And while we're on the subject of Hallowe'en, there will be a costume party at the Bombshelter Pub tonight, with prizes for best individual and group costume. Tickets are $5 for students and $7 for guests and are available at the Federation's main office in the Student Life Centre and the Bombshelter.
The Federation of Students has also organized a local Trick or Eat campaign, with volunteers leaving the Student Life Centre at 4:00 p.m. to collect non-perishable food items for the Feds Food Bank. Register by emailing email@example.com or check out the Trick or Eat website for ideas on fundraising.
A concert of new music for Lydia Herrle (left) will be performed at today's Noon Hour Concert in the Conrad Grebel University College chapel starting at 12:30 p.m.
"This concert hopes to bring further courage, strength, joy and healing to Lydia Herrle, whose parents James and Michelle Herrle own the famed Herrles Country Farm Market on Erb Street between Waterloo and St. Agatha," reads the press release from Conrad Grebel.

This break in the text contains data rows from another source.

Definition ret {A} (a : A) : M A := fun s => Ok a s.
Definition bind {A B} (m : M A) (k : A -> M B) : M B :=
  fun s => match m s with
           | Ok a s' => k a s'
           | Raised e s' => Raised e s'
           | Undefined => Undefined
           end.
Definition modify (f : KinectServer -> KinectServer) : M unit := fun s => Ok tt (f s).

Declare Scope thread_scope.
Delimit Scope thread_scope with thread.
Notation "x <- m ;; k" := (bind m (fun x => k))
  (at level 61, m at next level, right associativity) : thread_scope.
Notation "m ;; k" := (bind m (fun _ => k))
  (at level 61, right associativity) : thread_scope.

(** *** The listening thread *)

(** The stream initialization state sent to a new client. *)
Fixpoint writeAllHeaders (cams : list CameraState) : SockM unit :=
  match cams with
  | [] => sret tt
  | cs :: rest => (writeHeaders cs ;; writeAllHeaders rest)%sock
  end.

Definition sendStreamHeaders (s : KinectServer) : SockM unit :=
  (writeU32 0x12345678 ;;
   writeU32 (Z.of_nat (numCameras s)) ;;
   writeAllHeaders (cameraStates s) ;;
   flush)%sock.

(** How [new Comm::TCPPipe(listeningSocket)] ends. *)
Inductive Accept :=
| Accepted (flt : list (option Exn))   (* a pipe, with the fate of the calls on it *)
| AcceptFailed (e : Exn).

(** One round of the [while(true)] loop of [listeningThreadMethod]. *)
Definition listeningRound (a : Accept) : M unit := fun s =>
  match a with
  | AcceptFailed OtherExn => Raised OtherExn s
  | AcceptFailed RuntimeError =>
      (* logged; newClientSocket is still 0 when the headers are written to it *)
      Undefined
  | Accepted flt =>
      let newClientSocket := mkPipe (nextSock s) [] [] flt in
      let s1 := setNextSock (S (nextSock s)) s in
      match sendStreamHeaders s newClientSocket with
      | (inr _, sock) => Ok tt (setClients (clients s1 ++ [sock]) (closed s1) s1)
      | (inl RuntimeError, sock) => Ok tt (setClients (clients s1) (closed s1 ++ [sock]) s1)
      | (inl OtherExn, sock) => Raised OtherExn (setClients (clients s1) (closed s1 ++ [sock]) s1)
      end
  end.


(** *** The environment of the streaming thread *)

Definition deliverWord (sock : nat) (v : Z) (c : TCPPipe) : TCPPipe :=
  if Nat.eqb (sockId c) sock then setIncoming c (incoming c ++ [v]) else c.

Definition applyEnv (s : KinectServer) (e : EnvEvent) : KinectServer :=
  match e with
  | ColorFrame i frame => updateCamera i (colorStreamingCallback frame) s
  | DepthFrame i frame => updateCamera i (depthStreamingCallback frame) s
  | Connection flt =>
      match listeningRound (Accepted flt) s with
      | Ok _ s' | Raised _ s' => s'
      | Undefined => s
      end
  | PeerSends sock v => setClients (map (deliverWord sock v) (clients s)) (closed s) s
  end.

(** Let the next batch of the schedule happen. *)
Definition observe : M unit := fun s =>
  match schedule s with
  | [] => Ok tt s
  | batch :: rest => Ok tt (fold_left applyEnv batch (setSchedule rest s))
  end.

(** *** The streaming thread *)

Definition kindBit (k : Kind) : Z := match k with Color => 0 | Depth => 1 end.

(** The frame identifier [i*2+0] or [i*2+1], computed in [unsigned int]. *)
Definition frameId (i : nat) (k : Kind) : Z := wrap32 (Z.of_nat i * 2 + kindBit k).

(** The block that holds [clientListMutex]: send one frame to all clients. *)
Definition sendToClients (i : nat) (k : Kind) (f : CompressedFrame) : M unit := fun s =>
  match fanOut (metaFrameIndex s) (frameId i k) (data f) (clients s) with
  | Done fo => Ok tt (setClients (fClients fo) (closed s ++ fClosed fo) s)
  | Rethrown e fo => Raised e (setClients (fClients fo) (closed s ++ fClosed fo) s)
  | OutOfBounds | OutOfFuel => Undefined
  end.

Definition setLocked (k : Kind) (tb : TripleBuffer CompressedFrame) (cs : CameraState)
    : CameraState := setStream k (setFrames tb (stream k cs)) cs.

Definition setSent (k : Kind) (b : bool) (cs : CameraState) : CameraState :=
  setStream k (setHasSentFrame b (stream k cs)) cs.

(** One of the two [if] blocks in the body of the camera loop:
    [if(!cameraStates[i]->hasSentXFrame&&cameraStates[i]->xFrames.lockNewValue())]
    with its fan-out and the bookkeeping after it.  The result tells
    whether the block set [foundFrame]. *)
Definition sendIfNew (i : nat) (k : Kind) : M bool :=
  (observe ;;
   fun s =>
     match nth_error (cameraStates s) i with
     | None => Undefined
     | Some cs =>
       if hasSentFrame (stream k cs) then Ok false s
       else
         let (isNew, tb) := lockNewValue (frames (stream k cs)) in
         let s1 := updateCamera i (setLocked k tb) s in
         if isNew then
           (modify (record (Broadcast (metaFrameIndex s1) i k (getLockedValue tb))) ;;
            sendToClients i k (getLockedValue tb) ;;
            modify (updateCamera i (setSent k true)) ;;
            modify (fun s => setNumMissingFrames k (wrap32 (numMissingFrames k s - 1)) s) ;;
            ret true) s1
         else Ok false s1
     end)%thread.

"Lydia was seriously injured in May 2012 while alighting from her school bus, and is now home from the hospital, regaining her strength. Literally thousands of Waterloo area people have been supportive of Lydia, displaying green bows and ribbons for her. This concert features new music by Grebel/UW music and composition professor Carol Ann Weaver, and Waterloo pianist, teacher and composer Joanne Bender. Performers include flautist Meaghan McCracken, saxophonist Willem Moolenbeek, cellist Ben Bolt-Martin, violinist Marianne Wiens, and pianists Joanne Bender and Carol Ann Weaver."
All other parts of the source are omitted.